Furti in villa, sgominata banda di albanesi a Torino: al loro attivo 36 colpi in 3 mesi

Una banda ben organizzata e forte di una complicità criminale ben collaudata: rubavano di tutto, dai gioielli di famiglia, agli orologi, dalle collezioni di monete, alle posate in argento, dalle fedi nuziali, alle macchinette per cialde di caffè, fino alle auto parcheggiate nei garage. A sgominare una banda di albanesi specializzata in furti e rapine in villa e appartamenti i carabinieri di Torino che hanno arrestato, al termine di un’indagine coordinata dalla procura torinese, 5 persone.

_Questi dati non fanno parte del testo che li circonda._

(** * What the packet must be *)

(** RFC 768: the checksum covers the addresses, the protocol and the length
    of the UDP part, the UDP header and the data. *)
Definition pseudo (pkt : bytes) : bytes := replicate 9 0 ++ slice 9 1 pkt ++ slice 24 2 pkt ++ drop 12 pkt.
(** RFC 1035: a query for the address of a.root-servers.net. *)
Definition dns_message : bytes := [4; 210; 1; 0; 0; 1; 0; 0; 0; 0; 0; 0] ++ question ++ [0; 1; 0; 1].

Definition conf_ok (cf : conf) : Prop :=
  length (local_addr cf) = 4%nat /\ length (dest_addr cf) = 4%nat /\ length (local_port cf) = 2%nat /\ length (dest_port cf) = 2%nat /\
  Forall is_byte (local_addr cf ++ dest_addr cf ++ local_port cf ++ dest_port cf).

(** * The headers *)

Definition be16 (v : Z) : bytes := [v / 256 mod 256; v mod 256].

(** Storing a number that was read from memory stores its bytes. *)
Lemma word_bytes lo hi : is_byte lo -> is_byte hi -> (lo + 256 * hi) mod 256 = lo /\ (lo + 256 * hi) / 256 mod 256 = hi.
Proof.
  unfold is_byte. intros H1 H2. rewrite (Z.mul_comm 256). split.
  - by rewrite Z_mod_plus_full, Z.mod_small by lia.
  - rewrite Z.div_add, (Z.div_small lo) by lia. by rewrite Z.add_0_l, Z.mod_small by lia.
Qed.

(** The bytes of the datagram that the checksum covers, with the fields before
    the protocol and the checksum [sum]. *)
Definition header_bytes (cf : conf) (first : bytes) (len : Z) (sum : bytes) : bytes :=
  first ++ IPPROTO_UDP :: be16 len ++ local_addr cf ++ dest_addr cf ++ local_port cf ++ dest_port cf ++ be16 len ++ sum.

Lemma length_split {A} (n : nat) (l : list A) : (n <= length l)%nat -> exists l1 l2, l = l1 ++ l2 /\ length l1 = n.
Proof. intros H. exists (take n l), (drop n l). split; [by rewrite take_drop|]. rewrite length_take. lia. Qed.

Ltac explode l H := repeat (let x := fresh "x" in destruct l as [|x l]; [discriminate H|]); destruct l; [clear H|discriminate H].
(* ===== verification/IcmpdRounds.v ===== *)
(** Rounds of icmpd: each keeps the table of the program in step with the
    abstract table, serves what the specification says, and leaves no received
    descriptor open. *)
From Stdlib Require Import ZArith Lia.
From stdpp Require Import base list strings gmap sets numbers.
From S2P Require Import Prelude CFile EventLoop Packet Icmp Icmpd.
Local Open Scope c_scope.

Abbreviation used := (EventLoop.used connfd).

(** * The table *)

Lemma settle_lookup k fds T fd :
  settle k fds T !! fd =
    if decide (fd ∈ fds) then match verdict_of k fd with Leaves => None | Registers f p => Some (Some (f, p)) end else T !! fd.
Proof.
  revert T. induction fds as [|x fds IH]; intros T; [done|]. cbn [settle foldl] in *. unfold settle in IH. rewrite IH.
  unfold settle_one. destruct (decide (fd ∈ fds)) as [H|H]; [by rewrite decide_True by set_solver|].
  destruct (decide (fd = x)) as [->|N].
  - rewrite decide_True by set_solver. destruct (verdict_of k x); [apply lookup_delete_eq|apply lookup_insert_eq].
  - rewrite decide_False by set_solver. destruct (verdict_of k x); [by apply lookup_delete_ne|by apply lookup_insert_ne].
Qed.

Lemma settle_perm k f1 f2 T : f1 ≡ₚ f2 -> settle k f1 T = settle k f2 T.
Proof.
  intros E. apply map_eq. intros fd. rewrite !settle_lookup.
  destruct (decide (fd ∈ f1)) as [H|H]; rewrite E in H; [by rewrite decide_True|by rewrite decide_False].
Qed.

(** The table of the program holds the abstract one. *)
Record daemon_ok (sk : sockets) (s : daemon) (T : table) : Prop := {
  ok_length : length (client s) = Z.to_nat FD_SETSIZE;
  ok_nodup : NoDup (used (client s));
  ok_dom : dom T = list_to_set (used (client s));
  ok_socks : forall fd, fd ∈ socket_set sk -> 0 <= fd /\ (fd ∉ dom T);
  ok_allset : allset s = socket_set sk ∪ dom T;
  ok_reg : forall i c, client s !! i = Some c -> 0 <= connfd c ->
    T !! connfd c = Some None \/ T !! connfd c = Some (Some (family c, lport c));
  ok_maxfd : maxfd s < FD_SETSIZE /\ forall fd, fd ∈ allset s -> fd <= maxfd s;
  ok_maxi : -1 <= maxi s < FD_SETSIZE /\ used (drop (Z.to_nat (maxi s + 1)) (client s)) = []
}.
(** What stays as it is while a client waits. *)
Record same_request (s s' : client) : Prop := {
  sm_init : rttinit s' = rttinit s;
  sm_sent : exists l, sent s' = sent s ++ l
}.
#[global] Instance same_request_trans : Transitive same_request.
Proof. intros s1 s2 s3 [A1 [l A2]] [B1 [l' B2]]. constructor; [congruence|]. exists (l ++ l'). by rewrite app_assoc, <-A2. Qed.
#[global] Instance same_request_refl : Reflexive same_request.
Proof. intros s. constructor; [done|]. exists []. by rewrite app_nil_r. Qed.

Lemma waiting_hdr q data first n s h : waiting q data first n s -> length h = sizeof_hdr ->
  waiting q data first n (set_recvhdr h s) /\ same_request s (set_recvhdr h s).
Proof. intros [] H. split; constructor; try done. exists []. by rewrite app_nil_r. Qed.

Lemma on_alarm_run q data first n s :
  waiting q data first n s -> (n <= RTT_MAXNREXMT)%nat ->
  exists s', on_alarm clock data s = Ret None s' /\ waiting q data first (S n) s' /\ same_request s s'.
Proof.
  intros [H1 H2 H3 H4 H5 [H6 H7]] Hn. unfold on_alarm. rewrite bind_gets, bind_modify.
  assert (E : ((rtt_timeout (rttinfo s)).1 <? 0) = false) by (apply Z.ltb_ge; pose proof (timeout_sign (rttinfo s)); lia).
  rewrite E. eexists. split; [reflexivity|]. split; constructor; cbn; try done; try (by eexists).
  - rewrite nrexmt_timeout. lia.
  - by rewrite take_app_le.
  - rewrite length_app. lia.
  - rewrite drop_app_le, length_app, H6 by done. cbn [length]. split; [lia|]. apply Forall_app. split; [done|].
    constructor; [|constructor]. rewrite <-H1. by eexists.
Qed.

Lemma no_more_sends s data : nrexmt (rttinfo s) = RTT_MAXNREXMT ->
  exists s', on_alarm clock data s = Ret (Some Timed_out) s' /\ sent s' = sent s /\ rttinit s' = false.
Proof.
  intros Hn. unfold on_alarm. rewrite bind_gets, bind_modify.
  assert (E : ((rtt_timeout (rttinfo s)).1 <? 0) = true) by (apply Z.ltb_lt, timeout_sign; lia).
  rewrite E. eexists. split; [done|]. done.
Qed.

Lemma echo_header q ts data n : (sizeof_hdr <= n)%nat ->
  take sizeof_hdr (take n (dg_echo (packet q ts data))) = int_bytes 4 q ++ int_bytes 4 ts.
Proof.
  intros H. unfold dg_echo, packet. rewrite take_take, Nat.min_l, take_take, Nat.min_l by (unfold sizeof_hdr, MAXLINE in *; lia).
  by rewrite app_assoc, take_app_length' by (rewrite length_app, !int_bytes_length; done).
Qed.
Lemma drop_name o s mem : (o + length s < length mem)%nat ->
  drop o (splice (o + length s) [0] (splice o s mem)) = s ++ 0 :: drop (o + length s + 1) mem.
Proof.
  intros H. assert (length (splice o s mem) = length mem) as L by (apply splice_length; lia).
  assert (splice o s mem = (take o mem ++ s) ++ drop (o + length s) mem) as E.
  { unfold splice. replace (o - length mem)%nat with 0%nat by lia. cbn [replicate app]. by rewrite <-app_assoc. }
  destruct (drop (o + length s) mem) as [|c r] eqn:D; [apply (f_equal length) in D; rewrite length_drop in D; cbn in D; lia|].
  rewrite E. assert (length (take o mem ++ s) = (o + length s)%nat) as Lp by (rewrite length_app, length_take; lia).
  rewrite <-Lp at 1. rewrite (splice_mid _ [c] r [0]) by done. rewrite <-app_assoc, drop_app_length' by (rewrite length_take; lia).
  by rewrite <-drop_drop, D.
Qed.

Lemma table_add at_ len s ls l : table_ok at_ len s ls ->
  b_ifptr s + ENTRY <= b_namptr s - (Z.of_nat (length (l_name l)) + 1) ->
  table_ok at_ len (Build (add_name at_ s l) (b_ifptr s + ENTRY) (b_namptr s - (Z.of_nat (length (l_name l)) + 1))) (ls ++ [l]).
Proof.
  intros [Hlen Hif Hnam Hents] Hroom. pose proof (names_size_pos ls). unfold ENTRY in *.
  set (nlen := Z.of_nat (length (l_name l))) in *. set (namptr := b_namptr s - (nlen + 1)) in *.
  pose proof (strncpy_size (length (l_name l)) (l_name l)) as Hs.
  set (m1 := splice (Z.to_nat namptr) (strncpy (length (l_name l)) (l_name l)) (b_mem s)).
  assert (length m1 = len) as L1 by (subst m1; rewrite splice_length; lia).
  set (m2 := splice (Z.to_nat (namptr + nlen)) [0] m1).
  assert (length m2 = len) as L2 by (subst m2; rewrite splice_length; cbn [length]; lia).
  set (m3 := splice (Z.to_nat (b_ifptr s + 8)) (int_bytes 8 (at_ + namptr)) m2).
  assert (length m3 = len) as L3 by (subst m3; rewrite splice_length; rewrite ?int_bytes_length; lia).
  assert (length (add_name at_ s l) = len) as L4.
  { unfold add_name. fold nlen namptr. fold m1. fold m2. fold m3. rewrite splice_length; rewrite ?int_bytes_length; lia. }
  constructor; cbn [b_mem b_ifptr b_namptr]; [done|..].
  - unfold ENTRY. rewrite length_app. cbn [length]. lia.
  - rewrite names_size_app. cbn. lia.
  - unfold add_name. fold nlen namptr. fold m1. fold m2. fold m3. intros k l' Hk. apply lookup_app_Some in Hk as [Hk|[Hk1 Hk]].
    + pose proof (lookup_lt_Some _ _ _ Hk). specialize (Hents k l' Hk).
      assert (entry_at at_ (b_namptr s) m2 k l') as H2.
      { subst m2 m1. apply entry_between; [apply entry_between; [done|lia..]|lia|cbn [length]; lia|rewrite L1; cbn [length]; lia]. }
      apply (entry_lower _ (b_namptr s)); [lia|].
      subst m3. apply entry_between; [apply entry_between; [done|..]|..]; rewrite ?int_bytes_length; lia.
    + apply list_lookup_singleton_Some in Hk as [Hk <-]. unfold entry_at. assert (16 * k = Z.to_nat (b_ifptr s))%nat as -> by lia. split.
      * by rewrite slice_splice_at by (rewrite ?int_bytes_length; lia).
      * exists namptr, (drop (Z.to_nat namptr + length (l_name l) + 1) (b_mem s)).
        rewrite splice_length by (rewrite int_bytes_length; lia). split; [lia|].
        replace (Z.to_nat (b_ifptr s) + 8)%nat with (Z.to_nat (b_ifptr s + 8)) by lia. split.
        -- rewrite slice_splice_after by (rewrite int_bytes_length; lia). subst m3.
           by rewrite slice_splice_at by (rewrite ?int_bytes_length; lia).
        -- rewrite drop_splice_after by (rewrite int_bytes_length; lia). subst m3.
           rewrite drop_splice_after by (rewrite int_bytes_length; lia). subst m2 m1.
           replace (Z.to_nat (namptr + nlen)) with (Z.to_nat namptr + length (strncpy (length (l_name l)) (l_name l)))%nat by lia.
           rewrite drop_name by lia. by rewrite Hs.
Qed.

Lemma add_name_puts at_ s l :
  0 <= b_ifptr s -> b_ifptr s + ENTRY <= b_namptr s - (Z.of_nat (length (l_name l)) + 1) -> b_namptr s <= Z.of_nat (length (b_mem s)) ->
  let nlen := Z.of_nat (length (l_name l)) in let namptr := b_namptr s - (nlen + 1) in
  exists m1 m2, put namptr (strncpy (length (l_name l)) (l_name l)) (b_mem s) tt = Ret m1 tt /\
    put (namptr + nlen) [0] m1 tt = Ret m2 tt /\ put_entry (b_ifptr s) (l_index l) (at_ + namptr) m2 tt = Ret (add_name at_ s l) tt.
Proof.
  intros H1 H2 H3 nlen namptr. unfold ENTRY in *. fold nlen in H2. fold namptr in H2.
  pose proof (strncpy_size (length (l_name l)) (l_name l)) as Hs.
  set (m1 := splice (Z.to_nat namptr) (strncpy (length (l_name l)) (l_name l)) (b_mem s)).
  assert (length m1 = length (b_mem s)) as L1 by (subst m1; rewrite splice_length; lia).
  set (m2 := splice (Z.to_nat (namptr + nlen)) [0] m1).
  assert (length m2 = length (b_mem s)) as L2 by (subst m2; rewrite splice_length; rewrite ?L1; cbn [length]; lia).
  exists m1, m2. split; [apply put_run; lia|]. split; [apply put_run; rewrite ?L1; cbn [length]; lia|].
  by rewrite put_entry_run by lia.
Qed.

Section nameindex.
Context (junk : nat -> Z) (ms : list message) (ms_ok : Forall msg_ok ms) (ms_links : Forall m_link_ok ms).

Lemma nameindex_loop b at_ h : b ∈ live h ->
  wpd (msg_loop b (msgs_bytes ms) (nameindex_body b (msgs_bytes ms) at_) (length (msgs_bytes ms)) 0
         (Build (junk <$> seq 0 (length (msgs_bytes ms))) 0 (Z.of_nat (length (msgs_bytes ms)))))
    (fun r h' => h' = h /\ exists s, r = inl s /\ table_ok at_ (length (msgs_bytes ms)) s (links ms)) (fun _ => False) h.
Proof using ms_ok ms_links.
  intros Hb. set (len := length (msgs_bytes ms)).
  pose (I := fun (done : list message) (s : build) (h' : heap) => h' = h /\ table_ok at_ len s (links done)).
  eapply wpd_mono; [apply (msg_loop_run b ms _ I (fun _ _ => False) (fun _ => False) ms_ok)|].
  - by intros ??? [-> _].
  - intros before m after s h' E [-> Hs] Hat. destruct (links_body ms ms_ok ms_links before m after b _ _ h E Hat Hb) as (r & Er & Hr).
    unfold nameindex_body. unfold wpd. call Er. destruct (m_link m) as [l|] eqn:El.
    + destruct Hr as (o & -> & [Ei En _ Ed]). call (heap_load_run b _ h _ Hb En). apply stands_app in Ed as [Ed _].
      rewrite Nat2Z.id. call (heap_load_run b _ h _ Hb (stands_fields _ _ _ _ Ed eq_refl)).
      pose proof (messages_room ms ms_ok ms_links) as Hroom. rewrite E in Hroom at 1 2. rewrite (links_split _ _ _ _ El) in Hroom.
      rewrite names_size_app, length_app in Hroom. cbn [length names_size foldr] in Hroom. fold (names_size (links after)) in Hroom.
      pose proof (names_size_pos (links after)). pose proof Hs as [Hlen Hif Hnam _]. fold len in Hroom. unfold ENTRY in Hroom.
      assert (b_ifptr s + ENTRY <= b_namptr s - (Z.of_nat (length (l_name l)) + 1)) as Hr by (unfold ENTRY in *; lia).
      pose proof (names_size_pos (links before)).
      destruct (add_name_puts at_ s l ltac:(unfold ENTRY in *; lia) Hr ltac:(lia)) as (m1 & m2 & E1 & E2 & E3).
      call (local_run _ h _ E1). call (local_run _ h _ E2). call (heap_load_run b _ h _ Hb Ei). call (local_run _ h _ E3).
      unfold ret. cbv beta iota. split; [done|]. unfold links. rewrite omap_snoc, El. by apply table_add.
    + subst r. cbn. split; [done|]. unfold links in *. by rewrite omap_snoc, El, app_nil_r.
  - split; [done|]. constructor; cbn; rewrite ?length_fmap, ?length_seq; try done; unfold names_size; cbn; lia.
  - intros [s|[]] h' Hp; [|done]. destruct Hp as [-> Hp]. split; [done|]. by exists s.
Qed.
End nameindex.

(** The table a program is given. *)
Definition name_table (at_ : Z) (mem : bytes) (ls : list link) : Prop :=
  (forall k l, ls !! k = Some l -> entry_at at_ 0 mem k l) /\
  slice (16 * length ls) 4 mem = int_bytes 4 0 /\ (16 * length ls + 16 <= length mem)%nat.

(** The last entry marks the end. *)
Lemma table_end at_ len s ls : table_ok at_ len s ls -> b_ifptr s + ENTRY <= b_namptr s ->
  exists mem, put_entry (b_ifptr s) 0 0 (b_mem s) tt = Ret mem tt /\ name_table at_ mem ls /\ length mem = len.
Proof.
  intros [Hlen Hif Hnam Hents] Hroom. pose proof (names_size_pos ls). unfold ENTRY in *.
  eexists. split; [apply put_entry_run; lia|]. set (m1 := splice _ (int_bytes 8 0) _).
  assert (length m1 = len) as L1 by (subst m1; rewrite splice_length; rewrite ?int_bytes_length; lia).
  split; [split|rewrite splice_length; rewrite ?int_bytes_length; lia].
  - intros k l Hk. pose proof (lookup_lt_Some _ _ _ Hk). apply (entry_lower _ (b_namptr s)); [lia|].
    apply entry_between; [apply entry_between; [by apply Hents|..]|..]; rewrite ?int_bytes_length; lia.
  - replace (16 * length ls)%nat with (Z.to_nat (b_ifptr s)) by lia.
    rewrite slice_splice_at by (rewrite ?int_bytes_length; lia). split; [done|].
    rewrite splice_length; rewrite ?int_bytes_length; lia.
Qed.

Section table.
Context (avail : nat -> bool) (table : nat -> Z -> Z -> option bytes) (junk : nat -> Z) (base : nat -> Z).

Lemma free_second (a b : nat) (X : gset nat) : a <> b -> b ∉ X -> ({[a]} ∪ ({[b]} ∪ X)) ∖ {[b]} = {[a]} ∪ X.
Proof. intros. set_solver. Qed.

(** With memory, the table has every interface, in the order of the kernel's
    list; it is the block the caller has to free. *)
Lemma if_nameindex_run h ms : heap_ok h -> answers table 0 (Some ms) -> links ms <> [] ->
  avail (mallocs h) = true -> avail (S (mallocs h)) = true ->
  wp (if_nameindex avail table junk base)
    (fun r h' => exists mem, r = Some (S (mallocs h), mem) /\ name_table (base (S (mallocs h))) mem (links ms) /\
       length mem = length (msgs_bytes ms) /\ holding (S (mallocs h)) h h' /\ (S (mallocs h) < mallocs h')%nat) h.
Proof.
  intros Hh [Ht Hms] Hne Ha1 Ha2. destruct (Hms ms eq_refl) as [Hm Hl]. apply wpd_wp. unfold if_nameindex. apply wpd_bind.
  unfold wpd at 1. rewrite (net_rt_iflist_run _ _ _ _ (Some (msgs_bytes ms))), Ha1 by done. cbn [fst snd].
  apply wpd_bind. unfold wpd at 1, malloc. cbn [mallocs sysctls live]. rewrite Ha2.
  set (h2 := Heap _ _ _). apply wpd_bind. eapply wpd_mono; [apply (nameindex_loop _ ms Hm Hl), elem_of_union_r, elem_of_union_l, elem_of_singleton, eq_refl|].
  intros r h' (-> & s & -> & Hs). pose proof (messages_room ms Hm Hl) as Hroom. pose proof Hs as [_ Hif Hnam _].
  assert (0 < Z.of_nat (length (links ms))) by (destruct (links ms); [done|cbn [length]; lia]).
  destruct (table_end _ _ _ _ Hs) as (mem & Em & Hmem & Lmem); [unfold ENTRY in *; lia|]. unfold wpd.
  call (local_run _ h2 _ Em). assert (mallocs h ∈ live h2) as Hin by apply elem_of_union_r, elem_of_union_l, elem_of_singleton, eq_refl. call (heap_free_run _ _ Hin). unfold ret. cbv beta iota.
  exists mem. split; [done|]. split; [done|]. split; [done|]. pose proof (fresh_block h Hh) as Hf.
  subst h2. cbn [mallocs live]. split; [split; cbn [mallocs live]; [lia|]|lia]. apply free_second; [lia|done].
Qed.

(** Without memory for the table the list is not given back. *)
Lemma if_nameindex_leaks h ms : answers table 0 (Some ms) -> avail (mallocs h) = true -> avail (S (mallocs h)) = false ->
  exists h', if_nameindex avail table junk base h = Ret None h' /\ live h' = {[mallocs h]} ∪ live h.
Proof.
  intros [Ht _] Ha1 Ha2. unfold if_nameindex, bind. rewrite (net_rt_iflist_run _ _ _ _ (Some (msgs_bytes ms))), Ha1 by done.
  unfold malloc. cbn [mallocs sysctls live fst snd]. rewrite Ha2. by eexists.
Qed.

(** With no interface the last entry is written outside the table. *)
Lemma if_nameindex_empty h : answers table 0 (Some []) -> avail (mallocs h) = true -> avail (S (mallocs h)) = true ->
  exists why, if_nameindex avail table junk base h = Undef why.
Proof.
  intros [Ht _] Ha1 Ha2. unfold if_nameindex, bind. rewrite (net_rt_iflist_run _ _ _ _ (Some [])), Ha1 by apply Ht.
  unfold malloc. cbn [mallocs sysctls live fst snd]. rewrite Ha2. by eexists.
Qed.
End table.

(** * The program *)

Lemma first_unique (P : link -> Prop) `{!forall l, Decision (P l)} ls l :
  l ∈ ls -> P l -> (forall l', l' ∈ ls -> P l' -> l' = l) -> first P ls = Some l.
Proof.
  intros Hin HP Hu. unfold first. destruct (filter P ls) as [|x r] eqn:E.
  - assert (l ∈ filter P ls) as Hx by (by apply list_elem_of_filter). rewrite E in Hx. by apply elem_of_nil in Hx.
  - cbn. f_equal. assert (x ∈ filter P ls) as Hx by (rewrite E; apply list_elem_of_here). apply list_elem_of_filter in Hx as [H1 H2]. by apply Hu.
Qed.

Lemma first_none (P : link -> Prop) `{!forall l, Decision (P l)} ls : (forall l, l ∈ ls -> ~ P l) -> first P ls = None.
Proof.
  intros Hno. unfold first. destruct (filter P ls) as [|x r] eqn:E; [done|].
  assert (x ∈ filter P ls) as Hx by (rewrite E; apply list_elem_of_here). apply list_elem_of_filter in Hx as [H1 H2]. by destruct (Hno x H2).
Qed.
(* ===== verification/IfInfo.v ===== *)
(** unpv13e/route/get_ifi_info.c: the list of the interfaces with their
    addresses, from the messages of a routing socket.  The structure [ifi_info]
    is declared in a header the repository does not hold: the sizes of its
    arrays are arguments, and its other fields hold what is assigned to them.
    This file holds the functions, and what their steps do to the list. *)
From Stdlib Require Import ZArith Lia.
From stdpp Require Import base list strings numbers gmap.
From S2P Require Import Prelude CString CFile Packet Route.
Local Open Scope c_scope.

Definition IFF_UP : Z := 1.
Definition IFF_BROADCAST : Z := 2.
Definition IFF_POINTOPOINT : Z := 16.

(** Pointers are the blocks they point to; NULL is [None]. *)
Record ifi_info := Info {
  ifi_name : bytes; ifi_index : Z; ifi_flags : Z; ifi_hlen : Z; ifi_haddr : bytes;
  ifi_addr : option nat; ifi_brdaddr : option nat; ifi_dstaddr : option nat; ifi_next : option nat
}.
(** What the blocks hold. *)
Record store := Store { infos : gmap nat ifi_info; sas : gmap nat bytes }.

(** The variables of get_ifi_info: [ifipnext] is [&ifihead] ([None]) or the
    [ifi_next] of a structure; [ifi] and [flags] start without a value. *)
Record locals := Locals {
  ifihead : option nat; ifipnext : option nat; ifi : option nat; flags : option Z; mem : store
}.

Definition set_flags (f : Z) (s : locals) : locals := Locals (ifihead s) (ifipnext s) (ifi s) (Some f) (mem s).
Definition set_mem (m : store) (s : locals) : locals := Locals (ifihead s) (ifipnext s) (ifi s) (flags s) m.
Definition with_info (p : nat) (i : ifi_info) (m : store) : store := Store (<[p := i]> (infos m)) (sas m).

Definition info_at (p : option nat) (m : store) : M heap ifi_info :=
  match p with
  | Some p => match infos m !! p with Some i => ret i | None => undef "ifi" end
  | None => undef "ifi"
  end.
Definition update_info (f : ifi_info -> ifi_info) (s : locals) : M heap locals :=
  match ifi s with
  | Some p => let* i := info_at (Some p) (mem s) in ret (set_mem (with_info p (f i) (mem s)) s)
  | None => undef "ifi"
  end.

Definition set_next (p : nat) (i : ifi_info) : ifi_info :=
  Info (ifi_name i) (ifi_index i) (ifi_flags i) (ifi_hlen i) (ifi_haddr i) (ifi_addr i) (ifi_brdaddr i) (ifi_dstaddr i) (Some p).
Definition set_info_flags (f : Z) (i : ifi_info) : ifi_info :=
  Info (ifi_name i) (ifi_index i) f (ifi_hlen i) (ifi_haddr i) (ifi_addr i) (ifi_brdaddr i) (ifi_dstaddr i) (ifi_next i).
Definition set_link (name : bytes) (index hlen : Z) (haddr : bytes) (i : ifi_info) : ifi_info :=
  Info name index (ifi_flags i) hlen haddr (ifi_addr i) (ifi_brdaddr i) (ifi_dstaddr i) (ifi_next i).
Definition set_addr (p : nat) (i : ifi_info) : ifi_info :=
  Info (ifi_name i) (ifi_index i) (ifi_flags i) (ifi_hlen i) (ifi_haddr i) (Some p) (ifi_brdaddr i) (ifi_dstaddr i) (ifi_next i).
Definition set_brdaddr (p : nat) (i : ifi_info) : ifi_info :=
  Info (ifi_name i) (ifi_index i) (ifi_flags i) (ifi_hlen i) (ifi_haddr i) (ifi_addr i) (Some p) (ifi_dstaddr i) (ifi_next i).
Definition set_dstaddr (p : nat) (i : ifi_info) : ifi_info :=
  Info (ifi_name i) (ifi_index i) (ifi_flags i) (ifi_hlen i) (ifi_haddr i) (ifi_addr i) (ifi_brdaddr i) (Some p) (ifi_next i).

(** A C string in the buffer. *)
Definition string_at (buf : bytes) (o : Z) : M unit bytes :=
  if (0 <=? o) && bool_decide (0 ∈ drop (Z.to_nat o) buf) then ret (cstr (drop (Z.to_nat o) buf)) else undef "string".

Furti in villa a Torino, sgominata banda di albanesi

Alla banda sono contestati 36 furti compiuti in tre mesi, dal marzo al giugno del 2016, nelle province di Asti, Cuneo e Torino, ma i colpi potrebbero essere molti di più. La refurtiva è stata recuperata e restituita ai proprietari. Per mettere a segno i colpi, il gruppo agiva con la tecnica del “succhiello”, attrezzo da falegname utile a bucare i serramenti: dopo aver praticato un foro ai serramenti, i ladri con una pinza aprivano le finestre dalle quali poi penetravano nelle abitazioni. Quasi tutti i furti sono stati commessi di notte, mentre i proprietari dormivano. In qualche occasione, le vittime si sono svegliate, ma sono state minacciate di morte e invitate a tornare a letto e a non chiamare le forze dell’ordine. Una volta, per esempio, hanno minacciato la figlia minorenne dei proprietari che si era svegliata dicendole «torna a letto se vuoi che non ti succeda niente»; in un’altra occasione ancora, invece, i malviventi hanno minacciato il proprietario con un punteruolo affinché spegnesse la luce che nel frattempo aveva acceso dopo essersi svegliato, costringendolo a girarsi dalla parte opposta al fine di non poterli vedere in volto.